▶ [EXERCISE PROMPT]:
Exact reproduction required: the lines below from the line with "(** * foolhardy-admin: cash" to the line with "- the new-event", both ends included, and no others.

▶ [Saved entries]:
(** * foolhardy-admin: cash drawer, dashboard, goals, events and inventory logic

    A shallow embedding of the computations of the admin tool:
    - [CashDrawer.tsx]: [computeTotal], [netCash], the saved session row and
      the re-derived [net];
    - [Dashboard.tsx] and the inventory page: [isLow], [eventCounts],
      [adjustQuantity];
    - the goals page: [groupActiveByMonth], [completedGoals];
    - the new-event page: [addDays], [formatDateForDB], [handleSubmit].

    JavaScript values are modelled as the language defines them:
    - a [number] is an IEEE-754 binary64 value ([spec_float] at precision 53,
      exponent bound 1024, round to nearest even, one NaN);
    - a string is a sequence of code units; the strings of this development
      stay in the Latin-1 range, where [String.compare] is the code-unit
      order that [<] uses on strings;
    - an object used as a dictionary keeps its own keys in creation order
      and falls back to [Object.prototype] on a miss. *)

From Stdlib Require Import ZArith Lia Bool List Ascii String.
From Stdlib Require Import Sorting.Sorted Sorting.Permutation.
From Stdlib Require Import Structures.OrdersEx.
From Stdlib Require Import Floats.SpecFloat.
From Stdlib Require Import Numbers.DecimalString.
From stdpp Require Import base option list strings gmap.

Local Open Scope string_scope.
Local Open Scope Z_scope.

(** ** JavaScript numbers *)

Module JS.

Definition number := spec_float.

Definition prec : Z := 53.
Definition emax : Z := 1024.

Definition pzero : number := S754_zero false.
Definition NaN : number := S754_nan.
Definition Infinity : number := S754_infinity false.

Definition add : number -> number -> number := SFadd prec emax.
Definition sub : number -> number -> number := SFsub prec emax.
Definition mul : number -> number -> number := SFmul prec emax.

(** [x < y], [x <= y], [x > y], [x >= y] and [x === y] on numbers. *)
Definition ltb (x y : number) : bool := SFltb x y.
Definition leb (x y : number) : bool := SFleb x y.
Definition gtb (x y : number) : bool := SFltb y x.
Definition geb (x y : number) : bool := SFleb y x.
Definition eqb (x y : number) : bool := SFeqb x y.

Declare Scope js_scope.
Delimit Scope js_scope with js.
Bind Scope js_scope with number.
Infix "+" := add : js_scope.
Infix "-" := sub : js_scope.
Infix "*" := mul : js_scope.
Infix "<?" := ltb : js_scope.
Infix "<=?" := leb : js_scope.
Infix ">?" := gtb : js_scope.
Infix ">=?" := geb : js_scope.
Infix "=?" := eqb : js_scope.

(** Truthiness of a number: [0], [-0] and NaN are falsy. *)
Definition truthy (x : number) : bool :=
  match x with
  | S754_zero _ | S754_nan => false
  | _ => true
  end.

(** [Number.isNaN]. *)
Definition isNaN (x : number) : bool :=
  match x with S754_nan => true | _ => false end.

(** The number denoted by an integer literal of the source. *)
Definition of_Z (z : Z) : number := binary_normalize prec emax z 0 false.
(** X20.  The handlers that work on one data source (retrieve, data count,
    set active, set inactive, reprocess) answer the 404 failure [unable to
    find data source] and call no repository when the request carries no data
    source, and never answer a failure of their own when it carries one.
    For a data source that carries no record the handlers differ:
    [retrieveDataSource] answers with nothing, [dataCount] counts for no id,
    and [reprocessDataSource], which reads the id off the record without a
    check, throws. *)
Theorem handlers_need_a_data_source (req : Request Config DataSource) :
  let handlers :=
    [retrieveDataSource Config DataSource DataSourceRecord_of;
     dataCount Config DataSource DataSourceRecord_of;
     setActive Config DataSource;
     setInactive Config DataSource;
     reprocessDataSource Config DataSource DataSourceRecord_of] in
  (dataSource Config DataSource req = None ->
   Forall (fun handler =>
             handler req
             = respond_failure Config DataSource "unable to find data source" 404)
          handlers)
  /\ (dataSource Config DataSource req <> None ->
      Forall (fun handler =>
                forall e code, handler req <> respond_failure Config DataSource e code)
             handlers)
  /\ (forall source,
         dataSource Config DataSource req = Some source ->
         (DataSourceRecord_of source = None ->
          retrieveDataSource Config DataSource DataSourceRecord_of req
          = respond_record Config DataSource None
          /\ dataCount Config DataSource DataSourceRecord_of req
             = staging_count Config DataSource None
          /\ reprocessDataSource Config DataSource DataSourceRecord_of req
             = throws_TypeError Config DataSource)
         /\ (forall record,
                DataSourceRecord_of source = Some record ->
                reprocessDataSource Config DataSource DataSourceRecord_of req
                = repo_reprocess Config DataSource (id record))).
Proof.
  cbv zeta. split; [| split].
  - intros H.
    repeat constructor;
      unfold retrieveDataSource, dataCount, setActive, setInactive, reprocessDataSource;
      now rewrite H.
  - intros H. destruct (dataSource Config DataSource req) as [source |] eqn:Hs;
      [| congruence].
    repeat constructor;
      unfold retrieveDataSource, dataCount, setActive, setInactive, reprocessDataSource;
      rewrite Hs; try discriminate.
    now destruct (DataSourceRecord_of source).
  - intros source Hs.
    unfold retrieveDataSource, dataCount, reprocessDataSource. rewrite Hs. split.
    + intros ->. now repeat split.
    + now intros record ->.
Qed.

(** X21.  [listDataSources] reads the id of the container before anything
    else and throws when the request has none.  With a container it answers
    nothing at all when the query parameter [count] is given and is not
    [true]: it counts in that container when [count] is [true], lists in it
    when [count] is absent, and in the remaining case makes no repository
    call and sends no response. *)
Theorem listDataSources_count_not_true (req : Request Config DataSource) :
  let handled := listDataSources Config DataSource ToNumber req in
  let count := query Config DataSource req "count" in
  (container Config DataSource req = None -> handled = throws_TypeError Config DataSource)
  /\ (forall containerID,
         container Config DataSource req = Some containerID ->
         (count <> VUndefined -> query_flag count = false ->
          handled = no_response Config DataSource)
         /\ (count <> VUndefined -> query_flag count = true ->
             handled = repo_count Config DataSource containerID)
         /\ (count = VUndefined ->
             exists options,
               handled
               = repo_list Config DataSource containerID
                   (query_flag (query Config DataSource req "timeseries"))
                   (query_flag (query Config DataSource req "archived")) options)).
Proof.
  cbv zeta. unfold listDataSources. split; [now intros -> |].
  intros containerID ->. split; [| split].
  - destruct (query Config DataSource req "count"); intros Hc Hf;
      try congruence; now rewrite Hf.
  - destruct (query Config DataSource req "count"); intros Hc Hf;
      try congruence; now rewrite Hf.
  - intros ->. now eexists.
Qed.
* * *
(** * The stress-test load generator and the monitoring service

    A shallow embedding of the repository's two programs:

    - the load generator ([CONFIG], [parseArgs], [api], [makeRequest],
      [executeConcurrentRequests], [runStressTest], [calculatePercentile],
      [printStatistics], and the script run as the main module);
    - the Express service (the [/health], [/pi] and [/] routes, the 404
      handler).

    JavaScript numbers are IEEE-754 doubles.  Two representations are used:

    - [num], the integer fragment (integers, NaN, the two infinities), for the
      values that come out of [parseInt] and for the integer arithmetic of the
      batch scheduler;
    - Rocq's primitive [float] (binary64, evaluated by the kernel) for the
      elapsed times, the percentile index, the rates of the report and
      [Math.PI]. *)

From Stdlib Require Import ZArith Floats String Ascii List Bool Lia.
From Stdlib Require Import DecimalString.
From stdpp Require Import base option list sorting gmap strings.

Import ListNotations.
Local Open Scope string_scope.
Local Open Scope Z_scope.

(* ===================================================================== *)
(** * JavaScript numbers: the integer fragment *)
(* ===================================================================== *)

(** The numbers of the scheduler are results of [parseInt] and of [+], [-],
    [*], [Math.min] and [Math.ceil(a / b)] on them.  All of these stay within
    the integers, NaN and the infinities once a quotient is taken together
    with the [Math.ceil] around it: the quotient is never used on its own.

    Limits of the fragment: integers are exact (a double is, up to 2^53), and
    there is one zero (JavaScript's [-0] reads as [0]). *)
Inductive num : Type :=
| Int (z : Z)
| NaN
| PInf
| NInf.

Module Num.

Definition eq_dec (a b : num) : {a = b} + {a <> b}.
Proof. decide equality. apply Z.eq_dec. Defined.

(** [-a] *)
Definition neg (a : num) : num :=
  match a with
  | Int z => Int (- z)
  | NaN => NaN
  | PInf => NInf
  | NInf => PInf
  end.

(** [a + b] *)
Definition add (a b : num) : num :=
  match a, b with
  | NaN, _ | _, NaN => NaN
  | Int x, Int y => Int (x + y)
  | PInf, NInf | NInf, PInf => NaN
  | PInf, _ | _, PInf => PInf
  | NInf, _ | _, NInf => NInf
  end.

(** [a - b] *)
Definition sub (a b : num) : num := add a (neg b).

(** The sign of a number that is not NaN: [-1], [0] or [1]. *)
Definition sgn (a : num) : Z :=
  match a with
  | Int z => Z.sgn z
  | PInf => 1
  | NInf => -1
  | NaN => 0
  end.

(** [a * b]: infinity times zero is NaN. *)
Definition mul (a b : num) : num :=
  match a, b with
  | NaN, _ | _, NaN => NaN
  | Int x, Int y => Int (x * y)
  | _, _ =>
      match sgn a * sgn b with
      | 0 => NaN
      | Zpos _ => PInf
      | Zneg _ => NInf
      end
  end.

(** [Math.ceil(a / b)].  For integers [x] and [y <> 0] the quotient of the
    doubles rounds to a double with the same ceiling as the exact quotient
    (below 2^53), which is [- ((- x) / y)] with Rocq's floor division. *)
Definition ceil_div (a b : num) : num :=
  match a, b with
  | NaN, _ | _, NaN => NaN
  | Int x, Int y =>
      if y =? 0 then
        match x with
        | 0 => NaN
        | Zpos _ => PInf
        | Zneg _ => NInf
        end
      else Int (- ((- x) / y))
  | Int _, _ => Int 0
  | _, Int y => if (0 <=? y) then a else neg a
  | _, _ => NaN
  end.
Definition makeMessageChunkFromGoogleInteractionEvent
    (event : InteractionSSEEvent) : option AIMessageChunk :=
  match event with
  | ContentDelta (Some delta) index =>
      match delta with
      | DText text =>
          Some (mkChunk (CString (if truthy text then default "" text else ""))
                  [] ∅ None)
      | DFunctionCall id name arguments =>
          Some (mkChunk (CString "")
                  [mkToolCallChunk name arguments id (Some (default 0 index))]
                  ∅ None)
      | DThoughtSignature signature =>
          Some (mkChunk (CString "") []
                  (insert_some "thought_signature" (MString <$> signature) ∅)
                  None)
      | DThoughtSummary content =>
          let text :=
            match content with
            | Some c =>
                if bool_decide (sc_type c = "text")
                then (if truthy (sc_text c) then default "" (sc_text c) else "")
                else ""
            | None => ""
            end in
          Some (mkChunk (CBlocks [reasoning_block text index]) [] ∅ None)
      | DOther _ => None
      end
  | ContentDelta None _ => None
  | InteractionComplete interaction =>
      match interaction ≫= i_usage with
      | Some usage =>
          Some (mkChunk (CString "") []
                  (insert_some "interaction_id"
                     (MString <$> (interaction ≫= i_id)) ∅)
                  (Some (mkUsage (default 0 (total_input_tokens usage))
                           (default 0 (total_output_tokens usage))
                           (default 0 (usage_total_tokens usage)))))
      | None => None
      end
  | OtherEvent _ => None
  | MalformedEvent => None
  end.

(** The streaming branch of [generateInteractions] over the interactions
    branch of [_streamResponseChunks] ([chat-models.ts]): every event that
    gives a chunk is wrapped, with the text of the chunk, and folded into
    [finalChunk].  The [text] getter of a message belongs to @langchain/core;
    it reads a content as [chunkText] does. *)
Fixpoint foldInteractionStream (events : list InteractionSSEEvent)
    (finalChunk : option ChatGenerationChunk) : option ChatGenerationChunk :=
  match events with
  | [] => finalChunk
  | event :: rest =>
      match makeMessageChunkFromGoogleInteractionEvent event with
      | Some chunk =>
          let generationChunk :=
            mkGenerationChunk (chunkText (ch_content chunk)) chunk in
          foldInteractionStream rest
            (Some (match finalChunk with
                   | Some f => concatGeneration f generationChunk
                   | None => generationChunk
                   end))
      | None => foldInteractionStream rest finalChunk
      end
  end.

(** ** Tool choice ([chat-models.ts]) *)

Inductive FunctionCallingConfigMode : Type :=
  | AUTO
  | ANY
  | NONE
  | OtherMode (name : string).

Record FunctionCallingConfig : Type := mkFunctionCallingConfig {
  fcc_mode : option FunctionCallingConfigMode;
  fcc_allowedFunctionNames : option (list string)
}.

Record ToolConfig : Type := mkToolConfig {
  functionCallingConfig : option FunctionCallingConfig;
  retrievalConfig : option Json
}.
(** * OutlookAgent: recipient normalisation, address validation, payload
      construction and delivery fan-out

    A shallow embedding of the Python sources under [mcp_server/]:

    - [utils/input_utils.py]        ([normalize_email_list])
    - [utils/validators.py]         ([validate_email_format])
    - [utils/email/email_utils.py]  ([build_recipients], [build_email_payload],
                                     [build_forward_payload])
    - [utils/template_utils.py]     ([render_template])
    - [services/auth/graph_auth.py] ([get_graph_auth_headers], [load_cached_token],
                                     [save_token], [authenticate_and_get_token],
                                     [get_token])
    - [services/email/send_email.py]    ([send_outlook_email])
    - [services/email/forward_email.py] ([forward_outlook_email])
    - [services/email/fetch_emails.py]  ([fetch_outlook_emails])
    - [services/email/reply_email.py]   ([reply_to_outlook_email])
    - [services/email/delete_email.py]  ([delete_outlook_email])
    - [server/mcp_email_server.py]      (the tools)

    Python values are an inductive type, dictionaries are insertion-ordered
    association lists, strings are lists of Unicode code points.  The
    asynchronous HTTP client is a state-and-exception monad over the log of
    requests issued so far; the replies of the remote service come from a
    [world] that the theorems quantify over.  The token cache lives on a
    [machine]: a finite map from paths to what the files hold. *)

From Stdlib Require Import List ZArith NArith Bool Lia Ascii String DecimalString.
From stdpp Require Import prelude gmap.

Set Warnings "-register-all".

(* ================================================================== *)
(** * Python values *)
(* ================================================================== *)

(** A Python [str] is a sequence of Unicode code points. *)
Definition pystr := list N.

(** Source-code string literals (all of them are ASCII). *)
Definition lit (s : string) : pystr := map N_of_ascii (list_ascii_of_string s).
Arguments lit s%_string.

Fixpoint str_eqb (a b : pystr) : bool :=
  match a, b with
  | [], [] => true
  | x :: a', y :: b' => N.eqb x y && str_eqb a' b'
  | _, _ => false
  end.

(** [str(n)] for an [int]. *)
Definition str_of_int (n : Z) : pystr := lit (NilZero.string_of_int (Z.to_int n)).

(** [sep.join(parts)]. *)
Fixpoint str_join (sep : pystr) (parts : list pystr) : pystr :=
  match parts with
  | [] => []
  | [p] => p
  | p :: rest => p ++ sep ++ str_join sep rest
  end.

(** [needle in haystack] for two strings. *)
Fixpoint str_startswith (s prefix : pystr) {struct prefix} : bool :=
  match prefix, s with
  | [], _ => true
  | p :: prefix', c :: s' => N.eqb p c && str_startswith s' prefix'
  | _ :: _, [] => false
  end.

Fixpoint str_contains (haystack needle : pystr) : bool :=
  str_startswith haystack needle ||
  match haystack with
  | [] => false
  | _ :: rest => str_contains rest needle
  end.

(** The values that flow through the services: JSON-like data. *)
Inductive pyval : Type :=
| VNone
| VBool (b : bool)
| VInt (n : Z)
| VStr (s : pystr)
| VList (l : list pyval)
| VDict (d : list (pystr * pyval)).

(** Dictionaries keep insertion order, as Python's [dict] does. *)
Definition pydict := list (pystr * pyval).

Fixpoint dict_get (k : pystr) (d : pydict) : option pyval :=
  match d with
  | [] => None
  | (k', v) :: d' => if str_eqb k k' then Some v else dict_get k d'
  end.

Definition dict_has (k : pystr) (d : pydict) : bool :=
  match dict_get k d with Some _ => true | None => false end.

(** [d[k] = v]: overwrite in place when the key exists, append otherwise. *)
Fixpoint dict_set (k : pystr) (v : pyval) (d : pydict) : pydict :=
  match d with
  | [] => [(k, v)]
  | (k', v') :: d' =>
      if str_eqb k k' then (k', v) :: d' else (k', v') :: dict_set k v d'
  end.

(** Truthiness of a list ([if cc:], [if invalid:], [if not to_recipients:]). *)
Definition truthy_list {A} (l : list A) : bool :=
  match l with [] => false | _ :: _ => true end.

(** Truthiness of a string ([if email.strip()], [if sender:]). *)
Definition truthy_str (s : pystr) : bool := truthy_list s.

▶ [TASK SOLUTION]:
(** * foolhardy-admin: cash drawer, dashboard, goals, events and inventory logic

    A shallow embedding of the computations of the admin tool:
    - [CashDrawer.tsx]: [computeTotal], [netCash], the saved session row and
      the re-derived [net];
    - [Dashboard.tsx] and the inventory page: [isLow], [eventCounts],
      [adjustQuantity];
    - the goals page: [groupActiveByMonth], [completedGoals];
    - the new-event page: [addDays], [formatDateForDB], [handleSubmit].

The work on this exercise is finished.